• _WORK REQUEST_: Your answer should be the lines below from the one with "revert acc. induction docs" to the one with "set (flat := map", both included, given again exactly and with nothing added.

• _PROVIDED RECORDS_:
--
(** * Project-Wrapped: the Azure DevOps aggregation pipeline

    A shallow embedding of the pure part of the aggregation pipeline of
    [server/services/azure-devops.ts] and of its two earlier revisions
    kept in the repository ([unnamed/part_001], [unnamed/part_009]),
    followed by the properties the specification states about it.

    Layout:
    - [Js]        : the few pieces of the JavaScript runtime the code uses
                    (stable [Array.prototype.sort], insertion-ordered [Map]
                    and [Set], [String.prototype.split("T")[0]], template
                    literals of numbers, [Math.max], [indexOf]);
    - [Runtime]   : the host-dependent part ([Date] parsing, local time,
                    [toLocaleString]) as an interface, with one reference
                    instance [IsoUtc] used to run the code on examples;
    - the input records and the summary schema of [shared/schema.ts];
    - one module per revision of the service, with the source's names:
      [AzureDevOps] (the current, "enhanced" file), [Part001], [Part009];
    - the theorems. *)

From Stdlib Require Import ZArith Lia String Ascii List DecimalString.
From Stdlib Require Import QArith Qround Qminmax Lqa.
From stdpp Require Import base list strings sorting.
Lemma add_documents_loads_first_witness :
  (∃ s', FaissManager.add_documents (Scenario.world Scenario.llm_ok) "faiss_index"
           [Scenario.page_old] (Scenario.fresh ∅ MoreScenario.disk_with_text) = (Ok tt, s')
         ∧ vector_store s'
           = Some (extended Scenario.store_with_text [[0; 0; 0]] [Scenario.page_old])
         ∧ fs s' = fs (Scenario.fresh ∅ MoreScenario.disk_with_text))
  ∧ (∃ s', FaissManager.add_documents (Scenario.world Scenario.llm_ok) "faiss_index"
             [Scenario.page_old]
             (Scenario.fresh ∅ {[ "faiss_index"%string := Unreadable ]})
           = (Raise LoadError, s')
           ∧ vector_store s' = None
           ∧ fs s' = fs (Scenario.fresh ∅ {[ "faiss_index"%string := Unreadable ]})).
Proof.
  split.
  - destruct (add_documents_loads_first (Scenario.world Scenario.llm_ok) "faiss_index"
                [Scenario.page_old] (Scenario.fresh ∅ MoreScenario.disk_with_text))
      as [Ha _]; [reflexivity |].
    apply Ha; reflexivity.
  - destruct (add_documents_loads_first (Scenario.world Scenario.llm_ok) "faiss_index"
                [Scenario.page_old]
                (Scenario.fresh ∅ {[ "faiss_index"%string := Unreadable ]}))
      as [_ Hb]; [reflexivity |].
    apply Hb; reflexivity.
Defined.

(** * Further properties of the image path *)

Module ImagePipelineFacts.
Section Facts.
Import IngestionHelper VectorStoreBatchProcessor.

Variable W : World.
Variable self : Processor.

(** [process_images], case by case. *)
Lemma process_images_run images s :
  process_images W self images s
  = match FaissManager.load_or_create W (faiss_index_path self) s with
    | (Raise e, sa) => (Ok None, sa)
    | (Ok _, sa) =>
        match vector_store sa with
        | None => (Ok None, sa)
        | Some va =>
            match dedup_images va images with
            | Raise e => (Ok None, sa)
            | Ok unique =>
                if Py.truthy unique then
                  match embed_documents W (map page_content unique) with
                  | Raise e => (Ok None, traced sa [EvAddDocuments unique])
                  | Ok vectors =>
                      let vs' := extended va vectors unique in
                      let t := trace sa ++ [EvAddDocuments unique;
                                            EvSaveLocal (faiss_index_path self)] in
                      if writable (fs sa) then
                        (Ok (Some vs'),
                         {| fs := saved_at (faiss_index_path self) vs' (fs sa);
                            vector_store := Some vs'; trace := t |})
                      else
                        (Ok None, {| fs := fs sa; vector_store := Some vs'; trace := t |})
                  end
                else (Ok (Some va), sa)
            end
        end
    end.
Proof.
  unfold process_images, try_except.
  unfold mbind at 1, M_bind at 1.
  destruct (FaissManager.load_or_create W (faiss_index_path self) s) as [[ra | e] sa];
    [| done].
  unfold mbind at 1, M_bind at 1, db, mbind at 1, M_bind at 1, get.
  destruct (vector_store sa) as [va |] eqn:Hva; [| done]. simpl.
  unfold mbind at 1, M_bind at 1, lift.
  destruct (dedup_images va images) as [unique | e]; [| done].
  unfold mbind at 1, M_bind at 1.
  destruct (Py.truthy unique).
  - unfold mbind at 1, M_bind at 1.
    rewrite (ProcessorFacts.add_documents_run W self unique sa va Hva).
    destruct (embed_documents W (map page_content unique)) as [vectors | e]; [| done].
    rewrite (ProcessorFacts.save_run self _ (extended va vectors unique)) by done.
    simpl. destruct (writable (fs sa)); simpl.
    + unfold mbind, M_bind, get, mret, M_ret. simpl. by rewrite <- app_assoc.
    + unfold traced. simpl. by rewrite <- app_assoc.
  - unfold mbind, M_bind, mret, M_ret, get. simpl. by rewrite Hva.
Qed.

Lemma existing_image_hashes_app l1 l2 acc :
  existing_image_hashes (l1 ++ l2) acc
  = (h1 ← existing_image_hashes l1 acc; existing_image_hashes l2 h1).
Proof.
  revert acc. induction l1 as [| d l1 IH]; intros acc; simpl; [done |].
  destruct (compute_image_hash d); simpl; [apply IH | done].
Qed.

Lemma select_unique_keys (key : Document -> result (list Z)) ex docs us :
  select_unique key ex docs = Ok us ->
  ∀ d, d ∈ docs -> ∃ h, key d = Ok h ∧ (h ∈ ex ∨ d ∈ us).
Proof.
  revert us. induction docs as [| x docs IH]; intros us; simpl.
  - intros _ d Hd. by inversion Hd.
  - destruct (key x) as [hx |] eqn:Ex; simpl; [| done].
    destruct (select_unique key ex docs) as [rest |]; simpl; [| done].
    unfold mret, result_ret. intros [= <-] d Hd.
    apply elem_of_cons in Hd as [-> | Hd].
    + exists hx. split; [done |]. case_bool_decide as Hx.
      * right. apply list_elem_of_here.
      * by left.
    + destruct (IH rest eq_refl d Hd) as (h & Hh & [Hin | Hin]).
      * exists h. by split; [| left].
      * exists h. split; [done |]. right. case_bool_decide; [| done].
        by apply list_elem_of_further.
Qed.

Lemma select_unique_none (key : Document -> result (list Z)) ex docs :
  (∀ d, d ∈ docs -> ∃ h, key d = Ok h ∧ h ∈ ex) ->
  select_unique key ex docs = Ok [].
Proof.
  induction docs as [| x docs IH]; intros H; simpl; [done |].
  destruct (H x (list_elem_of_here _ _)) as (hx & -> & Hx). simpl.
  rewrite IH by (intros d Hd; apply H; by apply list_elem_of_further). simpl.
  unfold mret, result_ret. by rewrite bool_decide_eq_false_2 by (by intros Hn).
Qed.

Lemma existing_image_hashes_total docs acc :
  (∀ d, d ∈ docs -> ∃ h, compute_image_hash d = Ok h) ->
  ∃ hashes, existing_image_hashes docs acc = Ok hashes.
Proof.
  revert acc. induction docs as [| x docs IH]; intros acc H; simpl; [by eexists |].
  destruct (H x (list_elem_of_here _ _)) as (hx & ->). simpl.
  apply IH. intros d Hd. apply H. by apply list_elem_of_further.
Qed.

(** Once the images that passed the filter are in the store, none passes
    it again. *)
Lemma dedup_images_after_commit va images unique vectors :
  dedup_images va images = Ok unique ->
  dedup_images (extended va vectors unique) images = Ok [].
Proof.
  unfold dedup_images. intros H.
  destruct (existing_image_hashes (docstore va) ∅) as [hashes |] eqn:Eh; simpl in H;
    [| done].
  pose proof (select_unique_keys _ _ _ _ H) as Hkeys.
  assert (∀ d, d ∈ unique -> ∃ h, compute_image_hash d = Ok h) as Hu.
  { intros d Hd. destruct (ImageFacts.select_unique_sound _ _ _ _ H d Hd) as (h & Hh & _).
    by exists h. }
  simpl. rewrite existing_image_hashes_app, Eh. simpl.
  destruct (existing_image_hashes_total unique hashes Hu) as [hashes' Eh'].
  rewrite Eh'. simpl.
  destruct (ImageFacts.existing_image_hashes_covers _ _ _ Eh') as (Hsub & Hin & _).
  apply select_unique_none. intros d Hd.
  destruct (Hkeys d Hd) as (h & Hh & [Hold | Hnew]).
  - exists h. split; [done |]. by apply Hsub.
  - exists h. split; [done |]. by apply (Hin d).
Qed.
Lemma accumulate_returns (v : vertices) (f : list (list face)) :
  rectangular v ->
  List.length (batches v) = List.length f ->
  faces_in_range v f ->
  exists sums, accumulate v f = Some sums /\
               List.length sums = (List.length f * nv v)%nat.
Proof.
  intros Hrect Hbs Hrange. unfold accumulate.
  set (k := (List.length f * nv v)%nat) in *.
  set (fs := expand_faces (nv v) 0 f) in *.
  assert (Hflat : List.length (map lift3 (List.concat (batches v))) = k).
  { rewrite length_map. unfold k. rewrite <- Hbs.
    apply concat_rectangular, Hrect. }
  unfold reshape_rows. rewrite Hflat, Nat.eqb_refl.
  set (flat := map lift3 (List.concat (batches v))) in *.
  unfold faces_in_range in Hrange. fold fs k in Hrange.
  assert (R0 : Forall (fun i => (0 <= i < Z.of_nat k)%Z) (map f0 fs)).
  { apply Forall_forall. intros i Hi. apply in_map_iff in Hi.
    destruct Hi as [t [<- Ht]]. rewrite Forall_forall in Hrange.
    apply (Hrange t Ht). }
  assert (R1 : Forall (fun i => (0 <= i < Z.of_nat k)%Z) (map f1 fs)).
  { apply Forall_forall. intros i Hi. apply in_map_iff in Hi.
    destruct Hi as [t [<- Ht]]. rewrite Forall_forall in Hrange.
    apply (Hrange t Ht). }
  assert (R2 : Forall (fun i => (0 <= i < Z.of_nat k)%Z) (map f2 fs)).
  { apply Forall_forall. intros i Hi. apply in_map_iff in Hi.
    destruct Hi as [t [<- Ht]]. rewrite Forall_forall in Hrange.
    apply (Hrange t Ht). }
  destruct (take_in_range flat (map f0 fs)) as [vf0 [-> L0]];
    [now rewrite Hflat|].
  destruct (take_in_range flat (map f1 fs)) as [vf1 [-> L1]];
    [now rewrite Hflat|].
  destruct (take_in_range flat (map f2 fs)) as [vf2 [-> L2]];
    [now rewrite Hflat|].
  rewrite length_map in L0, L1, L2.
  destruct (zip_with_defined fsub3 vf2 vf1) as [a1 [-> La1]]; [congruence|].
  destruct (zip_with_defined fsub3 vf0 vf1) as [b1 [-> Lb1]]; [congruence|].
  destruct (zip_with_defined fsub3 vf0 vf2) as [a2 [-> La2]]; [congruence|].
  destruct (zip_with_defined fsub3 vf1 vf2) as [b2 [-> Lb2]]; [congruence|].
  destruct (zip_with_defined fsub3 vf1 vf0) as [a0 [-> La0]]; [congruence|].
  destruct (zip_with_defined fsub3 vf2 vf0) as [b0 [-> Lb0]]; [congruence|].
  cbn [crossO].
  destruct (torch_cross_defined a1 b1) as [c1 [-> Lc1]]; [congruence|].
  destruct (torch_cross_defined a2 b2) as [c2 [-> Lc2]]; [congruence|].
  destruct (torch_cross_defined a0 b0) as [c0 [-> Lc0]]; [congruence|].
  destruct (index_add_in_range (repeat (FV3 (Fin 0) (Fin 0) (Fin 0)) k)
              (map f1 fs) c1) as [n1 [-> Ln1]].
  { rewrite length_map. congruence. }
  { now rewrite repeat_length. }
  rewrite repeat_length in Ln1.
  destruct (index_add_in_range n1 (map f2 fs) c2) as [n2 [-> Ln2]].
  { rewrite length_map. congruence. }
  { now rewrite Ln1. }
  destruct (index_add_in_range n2 (map f0 fs) c0) as [n0 [-> Ln0]].
  { rewrite length_map. congruence. }
  { rewrite Ln2, Ln1. exact R0. }
  exists n0. split; [reflexivity|]. congruence.
Qed.
(** A canonical digit string is the notation of its value. *)
Lemma dec_unique c ds : 49 <= c <= 57 -> Forall digit ds -> dval (c - 48) ds < 10 ^ 20 ->
  dec 20 (dval (c - 48) ds) = c :: ds.
Proof.
  intros Hc. induction ds as [|d ds IH] using rev_ind; intros Hds Hlt.
  - unfold dval in *. cbn [foldl] in *. rewrite dec20_small by lia. f_equal. lia.
  - apply Forall_app in Hds as [Hds [Hd _]%Forall_cons]. rewrite dval_app in *.
    unfold dval at 1 in Hlt. unfold dval at 1. cbn [foldl] in *. unfold digit in Hd.
    pose proof (dval_mono ds Hds (c - 48) ltac:(lia)) as Hm. set (w := dval (c - 48) ds) in *.
    assert ((w * 10 + (d - 48)) / 10 = w /\ (w * 10 + (d - 48)) mod 10 = d - 48) as [Hq Hr].
    { split; symmetry; [apply (Z.div_unique_pos _ 10 w (d - 48))|
        apply (Z.mod_unique_pos _ 10 w (d - 48))]; lia. }
    rewrite dec20_step by lia. rewrite Hq, Hr, IH by (done || lia).
    simpl. do 3 f_equal. lia.
Qed.

(** ** Counting digits *)

Lemma dec_length_pos z : 0 <= z < 10 ^ 20 -> (0 < length (dec 20 z))%nat.
Proof.
  intros Hz. destruct (decide (z < 10)); [by rewrite dec20_small by lia; simpl; lia|].
  rewrite dec20_step, length_app by lia. simpl. lia.
Qed.

Lemma dec_length_div j : forall z, 10 ^ Z.of_nat j <= z < 10 ^ 20 ->
  length (dec 20 z) = (j + length (dec 20 (z / 10 ^ Z.of_nat j)))%nat.
Proof.
  induction j as [|j IH]; intros z Hz; [by rewrite Z.div_1_r|].
  rewrite pow10_S in *. pose proof (Z.pow_pos_nonneg 10 (Z.of_nat j)) as Hp.
  pose proof (div10 z ltac:(lia)). rewrite dec20_step, length_app by lia. cbn [length].
  rewrite IH by (split; [apply Z.div_le_lower_bound|]; lia).
  rewrite Z.div_div by lia. lia.
Qed.

(** The number of digits is read off the power of ten below the number. *)
Lemma dec_length_between (n : nat) z : 10 ^ Z.of_nat n <= z < 10 ^ Z.of_nat (S n) -> z < 10 ^ 20 ->
  Z.of_nat (length (dec 20 z)) = Z.of_nat (S n).
Proof.
  intros Hz H20. rewrite (dec_length_div n) by lia. rewrite pow10_S in Hz.
  rewrite dec20_small; [cbn [length]; lia|]. apply Z.div_lt_upper_bound; lia.
Qed.

(** Close a goal about a number known to have [n]+1 digits. *)
Ltac digits_between n := symmetry; apply (dec_length_between n); cbn; lia.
--
• _REPLY_:
  revert acc. induction docs as [| x docs IH]; intros acc H; simpl; [by eexists |].
  destruct (H x (list_elem_of_here _ _)) as (hx & ->). simpl.
  apply IH. intros d Hd. apply H. by apply list_elem_of_further.
Qed.

(** Once the images that passed the filter are in the store, none passes
    it again. *)
Lemma dedup_images_after_commit va images unique vectors :
  dedup_images va images = Ok unique ->
  dedup_images (extended va vectors unique) images = Ok [].
Proof.
  unfold dedup_images. intros H.
  destruct (existing_image_hashes (docstore va) ∅) as [hashes |] eqn:Eh; simpl in H;
    [| done].
  pose proof (select_unique_keys _ _ _ _ H) as Hkeys.
  assert (∀ d, d ∈ unique -> ∃ h, compute_image_hash d = Ok h) as Hu.
  { intros d Hd. destruct (ImageFacts.select_unique_sound _ _ _ _ H d Hd) as (h & Hh & _).
    by exists h. }
  simpl. rewrite existing_image_hashes_app, Eh. simpl.
  destruct (existing_image_hashes_total unique hashes Hu) as [hashes' Eh'].
  rewrite Eh'. simpl.
  destruct (ImageFacts.existing_image_hashes_covers _ _ _ Eh') as (Hsub & Hin & _).
  apply select_unique_none. intros d Hd.
  destruct (Hkeys d Hd) as (h & Hh & [Hold | Hnew]).
  - exists h. split; [done |]. by apply Hsub.
  - exists h. split; [done |]. by apply (Hin d).
Qed.
Lemma accumulate_returns (v : vertices) (f : list (list face)) :
  rectangular v ->
  List.length (batches v) = List.length f ->
  faces_in_range v f ->
  exists sums, accumulate v f = Some sums /\
               List.length sums = (List.length f * nv v)%nat.
Proof.
  intros Hrect Hbs Hrange. unfold accumulate.
  set (k := (List.length f * nv v)%nat) in *.
  set (fs := expand_faces (nv v) 0 f) in *.
  assert (Hflat : List.length (map lift3 (List.concat (batches v))) = k).
  { rewrite length_map. unfold k. rewrite <- Hbs.
    apply concat_rectangular, Hrect. }
  unfold reshape_rows. rewrite Hflat, Nat.eqb_refl.
  set (flat := map lift3 (List.concat (batches v))) in *.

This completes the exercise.